- [Material shown]:
(** C10.  Whatever the actor and the body, every schedule has the same
    [technician] after [updateSchedule] as before it. *)
Theorem update_keeps_technician user id body db j :
  option_map Schedule.technician
             (Schedule_findById j (fst (updateSchedule user id body db))) =
  option_map Schedule.technician (Schedule_findById j db).
Proof.
  destruct (updateSchedule_store user id body db)
    as [Hsame | (sch & Hfind & _ & Hdb)].
  - rewrite Hsame. reflexivity.
  - rewrite Hdb.
    destruct (Schedule_findById_id _ _ _ Hfind) as [_ Hid].
    destruct (patched_frame user body sch) as (Pid & Ptech & _).
    destruct (Nat.eq_dec j id) as [->|Hne].
    + pose proof (findById_save_same (patched user body sch) db sch) as Hs.
      rewrite Pid, Hid in Hs. rewrite (Hs Hfind), Hfind. simpl.
      rewrite Ptech. reflexivity.
    + rewrite findById_save_other; [reflexivity|]. rewrite Pid, Hid. exact Hne.
Qed.

(** [updateSchedule] never writes to the support request collection. *)
Lemma updateSchedule_requests_unchanged user id body db :
  supportRequests (fst (updateSchedule user id body db)) = supportRequests db.
Proof.
  destruct (updateSchedule_store user id body db)
    as [Hsame | (sch & _ & _ & Hdb)].
  - rewrite Hsame. reflexivity.
  - rewrite Hdb. reflexivity.
Qed.

(** C2.  Setting a schedule's status to [completed] does not resolve the
    linked support request: at the schedule 1 of request 10 (status
    "assigned") the update answers 200, stores the status [completed], and
    the request keeps its status and its empty history. *)
Theorem completed_update_keeps_request :
  code (snd (updateSchedule adminUser 1 (statusBody completed)
                            (store [visit 1 9 11 scheduled]))) = 200
  /\ schedules (fst (updateSchedule adminUser 1 (statusBody completed)
                                    (store [visit 1 9 11 scheduled]))) =
     [visit 1 9 11 completed]
  /\ supportRequests (fst (updateSchedule adminUser 1 (statusBody completed)
                                          (store [visit 1 9 11 scheduled]))) =
     [request "assigned" high].
Proof. repeat split. Qed.

(** C3, as stated, fails: an admin's create for the window from 12 to 9 is
    answered 201 and the schedule is persisted. *)
Lemma inverted_window_is_accepted :
  Body.scheduledStart (createBody (Some 10) 12 9) = Some 12%Z
  /\ Body.scheduledEnd (createBody (Some 10) 12 9) = Some 9%Z
  /\ (12 >= 9)%Z
  /\ code (snd (createSchedule adminUser (createBody (Some 10) 12 9) (store []))) = 201
  /\ map (fun a => (Schedule.scheduledStart a, Schedule.scheduledEnd a))
         (schedules (fst (createSchedule adminUser (createBody (Some 10) 12 9)
                                         (store [])))) = [(12%Z, 9%Z)].
Proof. repeat split. lia. Qed.

(** C3, amended.  [createSchedule] does not compare [scheduledStart] with
    [scheduledEnd]: a request whose start is not before its end, from an
    admin, with a technician user, an existing support request and an empty
    conflict query, is answered 201 and persisted with that window.  Every
    create that is not answered 201 persists nothing. *)
Theorem create_ignores_window_order :
  (forall user body db tid s e tech sr,
      userType user = admin ->
      Body.technicianId body = Some tid ->
      Body.scheduledStart body = Some s ->
      Body.scheduledEnd body = Some e ->
      User_findById (Some tid) db = Some tech ->
      User.userType tech = technician ->
      SupportRequest_findById (Body.supportRequestId body) db = Some sr ->
      (s >= e)%Z ->
      findConflicts tid s e None db = [] ->
      code (snd (createSchedule user body db)) = 201
      /\ schedules (fst (createSchedule user body db)) =
         schedules db ++ [newSchedule user body tid s e sr db]
      /\ Schedule.scheduledStart (newSchedule user body tid s e sr db) = s
      /\ Schedule.scheduledEnd (newSchedule user body tid s e sr db) = e)
  /\ (forall user body db,
         code (snd (createSchedule user body db)) <> 201 ->
         fst (createSchedule user body db) = db).
Proof.
  split.
  - intros user body db tid s e tech sr Hadmin Htid Hs He Htech Htype Hsr _ Hc.
    rewrite (createSchedule_valid user body db tid s e tech sr) by assumption.
    rewrite Hc. cbn [List.length Nat.ltb Nat.leb].
    repeat split. apply persist_and_respond_schedules.
  - apply createSchedule_failure_unchanged.
Qed.

Lemma create_ignores_window_order_witness :
  code (snd (createSchedule adminUser (createBody (Some 10) 12 9)
                            (store [visit 1 9 11 cancelled]))) = 201
  /\ fst (createSchedule adminUser (createBody None 12 9) (store [])) = store [].
Proof.
  destruct create_ignores_window_order as [Hok Hfail].
  split.
  - apply (Hok adminUser (createBody (Some 10) 12 9)
               (store [visit 1 9 11 cancelled]) 2 12%Z 9%Z
               {| User._id := 2; User.userType := technician |}
               (request "assigned" high)); try reflexivity. lia.
  - apply Hfail. vm_compute. discriminate.
Defined.

(** C9, as stated, fails: a create with a technician user, a free window
    and no support request is answered 400 and nothing is persisted. *)
Lemma create_without_request_is_rejected :
  Body.supportRequestId (createBody None 9 11) = None
  /\ createSchedule adminUser (createBody None 9 11) (store []) =
     (store [], respond 400 (Message "Invalid support request")).
Proof. split; reflexivity. Qed.

(** C9, amended.  The support request of a schedule is required:
    a create from an admin for a technician user whose body names no
    support request, or one that is not in the store, is answered 400
    "Invalid support request" and persists nothing; every create answered
    201 persists a schedule linked to the existing support request that the
    body names. *)
Theorem create_requires_support_request :
  (forall user body db tid s e tech,
      userType user = admin ->
      Body.technicianId body = Some tid ->
      Body.scheduledStart body = Some s ->
      Body.scheduledEnd body = Some e ->
      User_findById (Some tid) db = Some tech ->
      User.userType tech = technician ->
      SupportRequest_findById (Body.supportRequestId body) db = None ->
      createSchedule user body db =
      (db, respond 400 (Message "Invalid support request")))
  /\ (forall user body db,
         code (snd (createSchedule user body db)) = 201 ->
         exists sr sch,
           SupportRequest_findById (Body.supportRequestId body) db = Some sr
           /\ schedules (fst (createSchedule user body db)) = schedules db ++ [sch]
           /\ Schedule.supportRequest sch = SupportRequest._id sr).
Proof.
  split.
  - intros user body db tid s e tech Hadmin Htid Hs He Htech Htype Hsr.
    unfold createSchedule, validationResult.
    rewrite Hadmin, Htid, Hs, He, Htech, Htype, Hsr. reflexivity.
  - intros user body db Hcode.
    destruct (createSchedule_success_inv user body db Hcode)
      as (tid & s & e & tech & sr & _ & _ & _ & _ & _ & _ & Hsr & _ & Heq).
    exists sr, (newSchedule user body tid s e sr db). rewrite Heq.
    repeat split; [exact Hsr | apply persist_and_respond_schedules].
Qed.

Lemma create_requires_support_request_witness :
  createSchedule adminUser (createBody None 9 11) (store []) =
  (store [], respond 400 (Message "Invalid support request"))
  /\ exists sr sch,
      SupportRequest_findById (Some 10) (store []) = Some sr
      /\ schedules (fst (createSchedule adminUser (createBody (Some 10) 9 11)
                                        (store []))) = [] ++ [sch]
      /\ Schedule.supportRequest sch = SupportRequest._id sr.
Proof.
  destruct create_requires_support_request as [Hnone Hsome].
  split.
  - apply (Hnone adminUser (createBody None 9 11) (store []) 2 9%Z 11%Z
                 {| User._id := 2; User.userType := technician |});
      reflexivity.
  - apply (Hsome adminUser (createBody (Some 10) 9 11) (store [])).
    reflexivity.
Defined.

End ControllerClaims.

Section NoDoubleBooking.
Import SchedulingController Booking Examples.

Lemma non_terminal_nin (a : Schedule.t) :
  non_terminal a <-> nin_terminal (Schedule.status a) = true.
Proof. unfold non_terminal. rewrite nin_terminal_true. tauto. Qed.

(** An empty conflict query: no other non-terminal schedule of the
    technician meets the window. *)
Lemma findConflicts_nil tech s e exclude db :
  findConflicts tech s e exclude db = [] ->
  forall c,
    In c (schedules db) ->
    Schedule.technician c = tech ->
    non_terminal c ->
    (forall id, exclude = Some id -> Schedule._id c <> id) ->
    ~ (Schedule.scheduledStart c < e /\ Schedule.scheduledEnd c > s)%Z.
Proof.
  intros Hnil c Hin Htech Hnt Hex Hov.
  assert (Hc : In c (findConflicts tech s e exclude db)).
  { apply In_findConflicts. unfold non_terminal in Hnt. tauto. }
  rewrite Hnil in Hc. exact Hc.
Qed.

Lemma fresh_id_not_in (l : list Schedule.t) :
  ~ In (fresh_id l) (map Schedule._id l).
Proof.
  unfold fresh_id. intros Hin.
  assert (H : Forall (fun k => k <= list_max (map Schedule._id l))
                     (map Schedule._id l))
    by (apply list_max_le; apply Nat.le_refl).
  rewrite Forall_forall in H. apply H in Hin. lia.
Qed.
(* ===================================================================== *)
(** ** IbApp: allocator, bootstrap, resync and reply handlers *)
(* ===================================================================== *)

Section IbAppMethods.

(** The record store's answer to [Quotes.EOD.update_item]: [true] when the
    call returns, [false] when it raises. *)
Variable update_item : string -> BarData -> bool.

(** [nextReqId]: [None += 1] is a [TypeError]. *)
Definition nextReqId : M Z :=
  self <- this ;;
  match nextValidReqId self with
  | None => raise TypeError
  | Some reqId =>
      modify (with_nextValidReqId (Some (reqId + 1))) ;;
      ret reqId
  end.

Definition nextOrderId : M Z :=
  self <- this ;;
  match nextValidOrderId self with
  | None => raise TypeError
  | Some orderId =>
      modify (with_nextValidOrderId (Some (orderId + 1))) ;;
      ret orderId
  end.

(** [UpdateQuote]: both [except] clauses log and swallow the error. *)
Definition UpdateQuote (sym : string) (bar : BarData) : M unit :=
  emit (UpdateItem sym bar) ;;
  if update_item sym bar
  then log DEBUG StoreResponse
  else log ERROR StoreFailed.

Definition verify : M unit :=
  log INFO RequestingServerTime ;;
  emit ReqCurrentTime ;;
  self <- this ;;
  for_each (Dict.items (requestedContracts self))
    (fun kv =>
       emit (ReqContractDetails (fst kv) (snd kv)) ;;
       log INFO (ReRequestingContractDetails (symbol (snd kv)))) ;;
  self <- this ;;
  when (subHistMD self)
    (self <- this ;;
     for_each (Dict.items (requestedHistoricalData self))
       (fun kv =>
          emit (ReqHistoricalData (fst kv) (snd kv)) ;;
          log INFO (ReRequestingHistoricalData (symbol (snd kv))))) ;;
  self <- this ;;
  when (subRealMD self)
    (self <- this ;;
     for_each (Dict.items (requestedMarketData self))
       (fun kv =>
          emit (ReqMktData (fst kv) (snd kv)) ;;
          log INFO (ReRequestingMarketData (symbol (snd kv))))).

(** The contract [start] builds for one item of the securities table:
    a fresh [Contract] with symbol, product type and exchange assigned,
    and the trading class as well when the product type is ['FUT']. *)
Definition start_contract (sec : Security) : Contract :=
  let contract :=
    mkContract (Symbol sec) (ProductType sec) (Exchange sec)
               (tradingClass Contract_new)
               (lastTradeDateOrContractMonth Contract_new)
               (localSymbol Contract_new) in
  if (secType contract =? "FUT")%string
  then mkContract (symbol contract) (secType contract) (exchange contract)
                  (Symbol sec)
                  (lastTradeDateOrContractMonth contract)
                  (localSymbol contract)
  else contract.
(** X5. [set_array_header] keeps no bit of the old header word: on two
    memories that agree outside the header word, and in both of which it
    is allocated, the call ends in one and the same memory. *)
Theorem set_array_header_forgets_old_word
    (rt : runtime) (array meta : Z) (m1 m2 : mem) :
  live (meta_address rt array) 4 m1 ->
  live (meta_address rt array) 4 m2 ->
  (forall a, a < meta_address rt array \/ meta_address rt array + 4 <= a ->
     m1 !! a = m2 !! a) ->
  illusory0x0_moonbit_set_array_header rt array meta m1
  = illusory0x0_moonbit_set_array_header rt array meta m2 /\
  is_Some (illusory0x0_moonbit_set_array_header rt array meta m1).
Proof.
  intros H1 H2 Hout. rewrite !StubFacts.set_array_header_run.
  destruct (MemoryFacts.store_uint32_live (endian rt) _ meta m1 H1) as [r1 Hr1].
  destruct (MemoryFacts.store_uint32_live (endian rt) _ meta m2 H2) as [r2 Hr2].
  rewrite Hr1, Hr2. split; [|eauto].
  do 2 f_equal. apply map_eq; intros x.
  unfold store_uint32 in Hr1, Hr2.
  rewrite (MemoryFacts.store_bytes_lookup _ _ _ _ x Hr1),
          (MemoryFacts.store_bytes_lookup _ _ _ _ x Hr2).
  rewrite MemoryFacts.length_bytes_of_uint32.
  case_decide as Hx; [reflexivity|].
  apply Hout. change (Z.of_nat 4) with 4 in Hx. lia.
Qed.

Lemma set_array_header_forgets_old_word_witness :
  illusory0x0_moonbit_set_array_header
    (Sample.runtime_of LittleEndian Sample.layout32) 104 770
    (<[101 := 43]> (<[100 := 2]> Sample.zeroed))
  = illusory0x0_moonbit_set_array_header
      (Sample.runtime_of LittleEndian Sample.layout32) 104 770 Sample.zeroed /\
  is_Some (illusory0x0_moonbit_set_array_header
             (Sample.runtime_of LittleEndian Sample.layout32) 104 770
             (<[101 := 43]> (<[100 := 2]> Sample.zeroed))).
Proof.
  apply (set_array_header_forgets_old_word
           (Sample.runtime_of LittleEndian Sample.layout32) 104 770
           (<[101 := 43]> (<[100 := 2]> Sample.zeroed)) Sample.zeroed).
  - StubFacts.live_by_cases.
  - StubFacts.live_by_cases.
  - intros a Ha. change (a < 100 \/ 100 + 4 <= a) in Ha.
    rewrite !lookup_insert_ne by lia. reflexivity.
Defined.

- [What you have to do]:
Write out the records exactly, starting at the first line and stopping after the line that contains "sch) as Hs.".

- [Answer box]:
(** C10.  Whatever the actor and the body, every schedule has the same
    [technician] after [updateSchedule] as before it. *)
Theorem update_keeps_technician user id body db j :
  option_map Schedule.technician
             (Schedule_findById j (fst (updateSchedule user id body db))) =
  option_map Schedule.technician (Schedule_findById j db).
Proof.
  destruct (updateSchedule_store user id body db)
    as [Hsame | (sch & Hfind & _ & Hdb)].
  - rewrite Hsame. reflexivity.
  - rewrite Hdb.
    destruct (Schedule_findById_id _ _ _ Hfind) as [_ Hid].
    destruct (patched_frame user body sch) as (Pid & Ptech & _).
    destruct (Nat.eq_dec j id) as [->|Hne].
    + pose proof (findById_save_same (patched user body sch) db sch) as Hs.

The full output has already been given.